Асин отложила ранец в сторону – тот прошуршал по палубе, тяжело рухнул позади нее, там, где никому не помешает, и недовольно громыхнул внутренностями. А сама она повернулась к Вальдекризу лицом и, положив ладони на колени, замотала головой. Налетевший ветер вмиг превратил ее волосы в птичье гнездо: поднял, растрепал, точно полоскал только что выстиранную тряпицу, и стих, видимо, поняв, что шалость удалась.
– В общем, однажды жила на свете нашем шакалица. Это было то ли давно, то ли не очень, но совершенно точно было. – Вальдекриз со знанием дела поднял указательный палец и закивал. – Она любила запах луга, холодное утреннее солнце и, как ни странно, людей. Жила она одна, одна же охотилась, а вечерами ложилась у обрыва и вдыхала ароматы трав, которые щекотали ее подбородок. И однажды на тот самый остров, где и жила молодая шакалица, спустился мужчина. Гости там были редкостью – и за каждым она следила с превеликим интересом. Мужчина был холодным. Я бы сказал, как ветер, но скорее как кусок льда, на который положили другой кусок льда.

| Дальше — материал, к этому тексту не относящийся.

(** C7: [Match] on the program of a pattern ends, without a panic, in the match at
    [pos] that Python's order of trying the alternatives finds first, and in no
    match when there is none: from some fuel on its result is that of the meaning of
    the pattern ([den], a backtracking search with continuations), for match and
    fullmatch, with and without [mustAdvance], whenever [pos] is not behind
    [endpos]. The program is the bytecode re._compiler writes ([wfProgram]) for a
    pattern of characters, sets, sequences, branches, marks, positions, greedy, lazy
    and possessive repeats, atomic groups and lookarounds, so without
    back-references and group conditions; its INFO block claims no more than the
    pattern's least width, its counts and marks are in range, and no big set uses a
    block above 127 ([high_block]). The text is shorter than 2^32 code points, and
    Go's lower case maps code points to code points; the tests of one character are
    the engine's own. Of the result the theorem gives the span of the whole match;
    the spans of groups are not claimed ([stale_group]). *)
Theorem match_finds U input groups h a pos endpos ma mu : wfProgram U input groups h a ->
  let st := clip 0 pos (len input) in let en := clip 0 endpos (len input) in st <= en ->
  exists F r, (forall fuel, (F <= fuel)%nat -> Match U input (program h a) fuel groups pos endpos ma mu = Ret r) /\
    match den U input en a (accept st en ma mu true) st with
    | Some e => Matched r = true /\ take 2 (Locs r) = [st; e]
    | None => r = mkResult false [] 0
    end.
Proof. intros W st en Hle. exact (match_program U input groups h a W pos endpos ma mu Hle). Qed.

(** C8: [Search] ends in the leftmost match, and in no match when there is none:
    stepping over the start positions with the prefix and its overlap table, with
    the set of first characters, or one by one, it returns the first start, from
    [pos] on, at which the pattern matches, with the end that Python's order finds
    first there; with [mustAdvance] the attempt at [pos] itself has to move. This is
    for the programs, texts and windows of [match_finds] whose INFO block is true of
    the pattern ([wfHead]): every match begins with the prefix, the pattern with its
    skipped literals (all of it, when the block says it is literal), the table holds
    the longest border of each beginning of the prefix, and every match begins in
    the charset; the last two kinds of block are for searches without [mustAdvance].
    Of the result the theorem gives the span of the whole match. *)
Theorem search_leftmost U input groups h a pos endpos mu : wfProgram U input groups h a ->
  let st := clip 0 pos (len input) in let en := clip 0 endpos (len input) in st <= en -> wfHead U input h a en mu ->
  exists F r o, (forall fuel, (F <= fuel)%nat -> Search U input (program h a) fuel groups pos endpos mu = Ret r) /\
    leftmost (firstTry U input a en st mu) st en o /\
    match o with
    | Some (q, e) => Matched r = true /\ take 2 (Locs r) = [q; e]
    | None => r = mkResult false [] 0
    end.
Proof. intros W st en Hle Hh. exact (search_program U input groups h a pos endpos mu W Hle Hh). Qed.

(** *** Examples *)

Definition ascii : unicode :=
  mkUnicode sreLowerAscii sreUpperLocale (fun ch => between 65 ch 90 || between 97 ch 122) sreIsDigit sreIsDigit sreIsSpace.

Lemma ascii_wf : wfUnicode ascii.
Proof. split. exact lower_ascii_point. Qed.

Definition lit (c : Z) : pat := PChar (CLiteral OpLiteral c).

(** [((a|ba)*c] with the least width in its INFO block, and the text abac. *)
Definition exPat : pat := PSeq (PRepeat true 0 MaxRepeat (PSeq (PMark 0) (PSeq (PAlt [lit 97; PSeq (lit 98) (lit 97)]) (PMark 1)))) (lit 99).
Definition exInfo : option info := Some (mkInfo 0 1 [MaxRepeat]).

Lemma match_finds_witness : exists F r,
  (forall fuel, (F <= fuel)%nat -> Match ascii [97; 98; 97; 99] (program exInfo exPat) fuel 1 0 9 false false = Ret r) /\
  Matched r = true /\ take 2 (Locs r) = [0; 4].
Proof.
  apply (match_finds ascii [97; 98; 97; 99] 1 exInfo exPat 0 9 false false); [|done].
  split; [exact ascii_wf|reflexivity..].
Defined.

А сверху кинули третий. Такой мужчина, знаешь, с колючим взглядом, волосами, похожими на перья хищной птицы, и вечно опущенными уголками губ. Он редко улыбался. Со своей командой мужчина искал на острове ресурсы…
– Как-то не слишком сказочно, – вклинилась Асин, вжав голову в плечи.

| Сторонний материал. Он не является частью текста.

(** [s[:n]]: the first [n] characters of [s]. A character is one byte
    that is no continuation followed by its continuation bytes; the
    slice ends before the character that would be one too many. *)
Fixpoint str_prefix (n : nat) (s : string) : string :=
  match s with
  | EmptyString => EmptyString
  | String c s' =>
      if continuation c then String c (str_prefix n s')
      else
        match n with
        | O => EmptyString
        | S n' => String c (str_prefix n' s')
        end
  end.

Section Analyzer.
Context {RT : PyRuntime}.

Definition base_prompt (html_content to_url main_kw : string)
           (custom_prompt : option string) (opportunity_count : Z) : Prompt :=
  {| prompt_html := str_prefix 12000 html_content;
     prompt_to_url := to_url;
     prompt_main_kw := main_kw;
     prompt_count := opportunity_count;
     prompt_custom := match custom_prompt with
                      | Some c => c
                      | None => EmptyString
                      end |}.

Definition messages_request (prompt : Prompt) : HttpRequest :=
  {| req_url := "https://api.anthropic.com/v1/messages";
     req_model := "claude-sonnet-4-20250514";
     req_max_tokens := 2000;
     req_content := prompt |}.

(** [json.loads(x)] where [x] need not be a string. *)
Definition loads (x : json) : result json :=
  match x with
  | JStr s =>
      match json_loads s with
      | Some j => inr j
      | None => inl JSONDecodeError
      end
  | _ => inl TypeError
  end.

(** [response.json()] *)
Definition response_json (response : Response) : result json :=
  match json_loads (body response) with
  | Some j => inr j
  | None => inl JSONDecodeError
  end.

(** [claude_response["content"][0]["text"]] *)
Definition response_text (claude_response : json) : result json :=
  content <- getitem_key claude_response "content" ;;
  first <- getitem_0 content ;;
  getitem_key first "text".

(** The [AnalysisResult(...)] call of the success branch. The
    arguments are evaluated in order: the comprehension over
    [analysis_data["opportunities"]], then the three [.get]. *)
Definition parsed_result (analysis_data : json) : result AnalysisResult.t :=
  opps <- getitem_key analysis_data "opportunities" ;;
  items <- py_iter opps ;;
  opportunities <- comprehension LinkOpportunity_kwargs items ;;
  match analysis_data with
  | JDict d =>
      article_type <- get_str d "article_type" "Article" ;;
      reader_intent <- get_str d "reader_intent" "Learning" ;;
      best_strategy <- get_str d "best_strategy" "Strategic placement" ;;
      inr (AnalysisResult.make opportunities (5 # 2) article_type reader_intent
                               best_strategy)
  | _ => inl AttributeError
  end.

(** The body of the [try], from the reply of [client.post] on. *)
Definition try_body (reply : option Response) : result AnalysisResult.t :=
  match reply with
  | None => inl RequestError
  | Some response =>
      if status_code response =? 200 then
        claude_response <- response_json response ;;
        text <- response_text claude_response ;;
        analysis_data <- loads text ;;
        parsed_result analysis_data
      else inl (HTTPException 500 "Claude API error" None)
  end.

(** The [except json.JSONDecodeError] branch. *)
Definition fallback (to_url main_kw : string) : AnalysisResult.t :=
  AnalysisResult.make
    [ LinkOpportunity.make 1 9
        "After ballistics comparison section"
        "Reader just absorbed detailed performance data"
        "These ballistics show the performance characteristics of the cartridge."
        ("These ballistics show the performance characteristics of the cartridge. For a comprehensive comparison with another classic round, see our detailed <a href='"
           ++ to_url ++ "'>" ++ main_kw ++ "</a> analysis.")
        "Perfect contextual placement - readers examining ballistics are prime for comparison content"
        "Provides immediate access to comprehensive comparison data" ]
    (23 # 10)
    "Ballistics Article"
    "Learning about cartridge performance"
    "Leverage post-data consumption moments".

(** [analyze_with_claude], given the reply its one [client.post]
    gets. *)
Definition analyze_with_claude_reply (reply : option Response)
           (to_url main_kw : string) : result AnalysisResult.t :=
  match try_body reply with
  | inl e => if is_JSONDecodeError e then inr (fallback to_url main_kw) else inl e
  | inr r => inr r
  end.
End Analyzer.

(** ** The tables *)

(** Primary keys are [str(uuid.uuid4())]: opaque and never repeated.
    They are modelled by the number of keys generated before them. *)
Definition ident : Type := nat.

Module Project.
Record t : Type := make {
  id : ident;
  name : string;
  created_at : Z;
  total_articles : Z;
  completed_articles : Z;
  status : string
}.

Definition set_total_articles (n : Z) (p : t) : t :=
  make (id p) (name p) (created_at p) n (completed_articles p) (status p).
Definition set_completed_articles (n : Z) (p : t) : t :=
  make (id p) (name p) (created_at p) (total_articles p) n (status p).
Definition set_status (s : string) (p : t) : t :=
  make (id p) (name p) (created_at p) (total_articles p) (completed_articles p) s.
End Project.

(** The [Text] column [analysis_results] holds [json.dumps(d)] for a
    dict [d] and is only ever read back through [json.loads]; it is
    modelled by [d] itself. Such a text is never empty, so the column is
    truthy exactly when it is not [None]. *)
Module Article.
Record t : Type := make {
  id : ident;
  project_id : ident;
  from_url : string;
  to_url : string;
  main_kw : string;
  html_content : option string;
  status : string;
  analysis_results : option json;
  processing_time : option Q;
  created_at : Z;
  order_index : Z
}.

Definition set_html_content (h : string) (a : t) : t :=
  make (id a) (project_id a) (from_url a) (to_url a) (main_kw a) (Some h)
       (status a) (analysis_results a) (processing_time a) (created_at a)
       (order_index a).
Definition set_status (s : string) (a : t) : t :=
  make (id a) (project_id a) (from_url a) (to_url a) (main_kw a) (html_content a)
       s (analysis_results a) (processing_time a) (created_at a) (order_index a).
Definition set_analysis_results (j : json) (a : t) : t :=
  make (id a) (project_id a) (from_url a) (to_url a) (main_kw a) (html_content a)
       (status a) (Some j) (processing_time a) (created_at a) (order_index a).
Definition set_processing_time (x : Q) (a : t) : t :=
  make (id a) (project_id a) (from_url a) (to_url a) (main_kw a) (html_content a)
       (status a) (analysis_results a) (Some x) (created_at a) (order_index a).
End Article.

(** The database file together with the counters of what the process
    consumed from outside. [projects] and [articles] are the rows as the
    database holds them, in insertion order. *)
Record World : Type := {
  projects : list Project.t;
  articles : list Article.t;
  uuids : nat;     (* primary keys generated so far *)
  ticks : nat;     (* readings of the clock so far *)
  calls : nat      (* calls of the endpoint so far *)
}.

Definition empty_world : World :=
  {| projects := []; articles := []; uuids := 0; ticks := 0; calls := 0 |}.

(** [db.query(Project).filter(Project.id == project_id).first()] *)
Definition project_first (w : World) (project_id : ident) : option Project.t :=
  find (fun p => Nat.eqb (Project.id p) project_id) (projects w).

(** [db.query(Article).filter(Article.id == article_id).first()] *)
Definition article_first (w : World) (article_id : ident) : option Article.t :=
  find (fun a => Nat.eqb (Article.id a) article_id) (articles w).

(** The filter [Article.project_id == project_id, Article.status ==
    "completed"]. *)
Definition completed_in (project_id : ident) (a : Article.t) : bool :=
  Nat.eqb (Article.project_id a) project_id && String.eqb (Article.status a) "completed".

(** The [UPDATE ... WHERE id = ?] that a commit issues for a changed
    object. *)
Definition update_article (a : Article.t) (rows : list Article.t) : list Article.t :=
  map (fun r => if Nat.eqb (Article.id r) (Article.id a) then a else r) rows.

Definition update_project (p : Project.t) (rows : list Project.t) : list Project.t :=
  map (fun r => if Nat.eqb (Project.id r) (Project.id p) then p else r) rows.

Definition with_articles (rows : list Article.t) (w : World) : World :=
  {| projects := projects w; articles := rows; uuids := uuids w; ticks := ticks w;
     calls := calls w |}.

Definition with_projects (rows : list Project.t) (w : World) : World :=
  {| projects := rows; articles := articles w; uuids := uuids w; ticks := ticks w;
     calls := calls w |}.

(** Reading the clock, taking fresh keys, calling the endpoint. *)
Definition tick (n : nat) (w : World) : World :=
  {| projects := projects w; articles := articles w; uuids := uuids w;
     ticks := (ticks w + n)%nat; calls := calls w |}.

Definition fresh (n : nat) (w : World) : World :=
  {| projects := projects w; articles := articles w; uuids := (uuids w + n)%nat;
     ticks := ticks w; calls := calls w |}.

– Со своей командой мужчина искал на острове волшебных существ и тайны. Так сойдет? – Вальдекриз сделал выпад и щелкнул ее по носу. Асин, зажмурившись, хихикнула. – Не сбивай меня, – он выставил вперед ладонь. – И так этот мужчина приглянулся шакалице, что та вышла к нему – как зверь, не как человек, – и бросила к его ногам украшение, которого животному не надо – подвеску с крупным голубым камнем. Нашла, видать, где-то на острове. Мужчина не улыбнулся – лишь кивнул ей и погладил по голове. Надолго тогда задержались люди на острове. И каждый день, и каждую ночь приходила к их лагерю глупая влюбленная шакалица, чтобы посмотреть на мужчину и лечь у его ног. Солнце сменило луну трижды – и заговорил тогда мужчина с шакалицей. Порой люди любят разговаривать с тем, что не может им ответить. Я, например, видел, как ты болтала со своими крыльями.
От неожиданности Асин так стушевалась, что даже не смогла возразить.

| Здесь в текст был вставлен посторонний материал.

(** X21 - Cut, go elsewhere, paste: the clipboard survives the navigation, and
    [paste_files] asks [os.rename] to move the entry's path to its own
    name under the directory navigated to; on success the message is
    [Moved: name], and in both outcomes the clipboard is empty and the
    listing is the one of the new directory. *)
Theorem cut_navigate_paste (w : W) (a : FkFiles) (file : Entry)
        (path p : string) :
  selected_idx a < Py.len (files a) ->
  Py.index (files a) (selected_idx a) = Some file ->
  full_path file = PosixPath.join (current_path a) (name file) ->
  Py.contains (name file) "/" = false ->
  abspath w path = Returns p ->
  exists a1 a2,
    cut_file w a = Done a1 /\
    a2 = navigate_to w path a1 /\
    current_path a2 = p /\
    clipboard a2 = [full_path file] /\
    paste_files w a2 =
    match os_rename w (full_path file) (PosixPath.join p (name file)) with
    | Returns w' =>
        (w', refresh_files w'
               (set_clipboard []
                  (show_message w' ("Moved: " +++ name file) false a2)))
    | Raises e =>
        (w, refresh_files w
              (set_clipboard [] (show_message w ("Error: " +++ e) true a2)))
    end /\
    clipboard (snd (paste_files w a2)) = [] /\
    current_path (snd (paste_files w a2)) = p.
Proof.
  intros Hlt Hidx Hfp Hname Habs.
  assert (Hltb : (selected_idx a <? Py.len (files a)) = true)
    by now apply Z.ltb_lt.
  assert (Hbase : PosixPath.basename (full_path file) = name file)
    by (rewrite Hfp; now apply basename_join).
  eexists. eexists. unfold cut_file. rewrite Hltb, Hidx.
  split; [reflexivity|]. split; [reflexivity|].
  match goal with
  | |- context [navigate_to w path ?x] =>
      destruct (navigate_to_fields w path p x Habs)
        as (Hcur & Hclip & Hcut & _ & _);
      set (a2 := navigate_to w path x) in *
  end.
  cbn [clipboard clipboard_is_cut show_message set_clipboard_is_cut
       set_clipboard] in Hclip, Hcut.
  split; [exact Hcur|]. split; [exact Hclip|].
  assert (Hpaste :
    paste_files w a2 =
    match os_rename w (full_path file) (PosixPath.join p (name file)) with
    | Returns w' =>
        (w', refresh_files w'
               (set_clipboard []
                  (show_message w' ("Moved: " +++ name file) false a2)))
    | Raises e =>
        (w, refresh_files w
              (set_clipboard [] (show_message w ("Error: " +++ e) true a2)))
    end).
  { unfold paste_files. rewrite Hclip. cbn [fold_left]. unfold paste_one.
    rewrite Hcut, Hcur, Hbase. now destruct (os_rename w _ _). }
  split; [exact Hpaste|]. rewrite Hpaste.
  destruct (os_rename w _ _); cbn [snd];
    rewrite refresh_files_clipboard, refresh_files_current_path;
    split; [reflexivity | exact Hcur | reflexivity | exact Hcur].
Qed.

(** X22 - [:hdn] twice: the hidden flag is back, the file system was not
    touched, and the listing is the one a plain refresh gives. *)
Theorem hdn_twice (s : Sys W) :
  command (app s) = "hdn" ->
  exists s1 s2,
    execute_command s = Done s1 /\
    execute_command s1 = Done s2 /\
    show_hidden (app s1) = negb (show_hidden (app s)) /\
    show_hidden (app s2) = show_hidden (app s) /\
    world s2 = world s /\
    files (app s2) = files (refresh_files (world s) (app s)) /\
    selected_idx (app s2) = selected_idx (app s) /\
    message (app s2)
    = "Hidden files: " +++ (if show_hidden (app s) then "ON" else "OFF").
Proof.
  intros Hcmd.
  assert (Hexec : forall s0 : Sys W,
             command (app s0) = "hdn" ->
             execute_command s0
             = Done (with_app s0
                       (show_message (world s0)
                          ("Hidden files: "
                           +++ (if negb (show_hidden (app s0))
                                then "ON" else "OFF"))
                          false
                          (refresh_files (world s0)
                             (set_show_hidden (negb (show_hidden (app s0)))
                                              (app s0)))))).
  { intros s0 Hs0. unfold execute_command. rewrite Hs0.
    cbn -[refresh_files]. now rewrite refresh_files_show_hidden. }
  eexists. eexists. split; [apply (Hexec s Hcmd)|].
  split.
  { apply Hexec. cbn [app with_app command show_message].
    destruct (refresh_files_command (world s)
                (set_show_hidden (negb (show_hidden (app s))) (app s)))
      as [_ ->]. exact Hcmd. }
  cbn [app with_app world show_hidden show_message selected_idx files message].
  rewrite !refresh_files_show_hidden, !refresh_files_selected_idx.
  cbn [show_hidden set_show_hidden selected_idx].
  rewrite negb_involutive.
  repeat split.
  - apply refresh_files_files_ext; [|reflexivity].
    cbn [current_path set_show_hidden show_message].
    rewrite refresh_files_current_path. reflexivity.
  - cbn [selected_idx show_message].
    rewrite refresh_files_selected_idx. reflexivity.
Qed.

(** X23 - Away from the root a delete never leaves the selection outside the
    listing: a valid index stays valid, whether the entry was removed,
    refused, or the removal failed. *)
Theorem delete_file_keeps_index (w : W) (a : FkFiles) (w' : W) (a' : FkFiles) :
  current_path a <> "/" ->
  0 <= selected_idx a < Py.len (files a) ->
  delete_file w a = Done (w', a') ->
  0 <= selected_idx a' < Py.len (files a') /\
  current_path a' = current_path a.
Proof.
  intros Hroot Hsel Hd. unfold delete_file in Hd.
  assert (Hfin : forall w1 msg,
             let a1 := refresh_files w1 (show_message w1 msg false a) in
             let a2 := set_selected_idx
                         (Z.min (selected_idx a1) (Py.len (files a1) - 1)) a1 in
             0 <= selected_idx a2 < Py.len (files a2) /\
             current_path a2 = current_path a).
  { intros w1 msg. cbv zeta. cbn [selected_idx files current_path set_selected_idx].
    rewrite refresh_files_selected_idx, refresh_files_current_path.
    cbn [selected_idx current_path show_message].
    destruct (refresh_files_coherent w1 (show_message w1 msg false a))
      as [_ Hshape].
    rewrite refresh_files_current_path in Hshape.
    destruct (Hshape Hroot) as [rest ->].
    unfold Py.len. cbn [List.length]. split; [lia | reflexivity]. }
  destruct (selected_idx a >=? Py.len (files a)).
  { injection Hd as <- <-. auto. }
  destruct (Py.index (files a) (selected_idx a)) as [file|]; [|discriminate].
  destruct (String.eqb (name file) "..").
  { injection Hd as <- <-. auto. }
  destruct (is_dir file).
  - destruct (os_listdir w (full_path file)) as [l|e].
    + destruct (Py.len l =? 0).
      * destruct (os_rmdir w (full_path file)) as [w1|e];
          injection Hd as <- <-; [apply Hfin | auto].
      * injection Hd as <- <-. auto.
    + injection Hd as <- <-. auto.
  - destruct (os_unlink w (full_path file)) as [w1|e];
      injection Hd as <- <-; [apply Hfin | auto].
Qed.

End Composition.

– Пожалуйста, – попытался передразнить ее Вальдекриз, жалобно подняв брови. – Пусть в этот раз у меня получится. – Он откашлялся, несколько раз ударив себя в грудь.
– Не смешно, – ответила Асин, коснувшись щек и ощущая, как сильно они горят.
Вальдекриз пожал плечами и полез в поясную сумку, откуда достал черную атласную ленту. Порой Асин казалось, там можно найти все что угодно. Собрав волосы в неаккуратный хвост, он наспех перетянул их, после чего, вновь откинувшись на фальшборт, отвел руку в сторону и кивнул, видимо предлагая Асин устроиться на своем плече. Нахохлившись и по его примеру расчесавшись пятерней – наверняка расческа нашлась бы в недрах сумки, но просить Асин не решилась, – она несмело пристроилась рядом. Сидя в длинной тени, которую отбрасывали бочки, она подтянула колени к груди, опустила на них подбородок, а Вальдекриз легким движением повалил ее на себя и погладил по руке, там, где под одеждой выступал шрам.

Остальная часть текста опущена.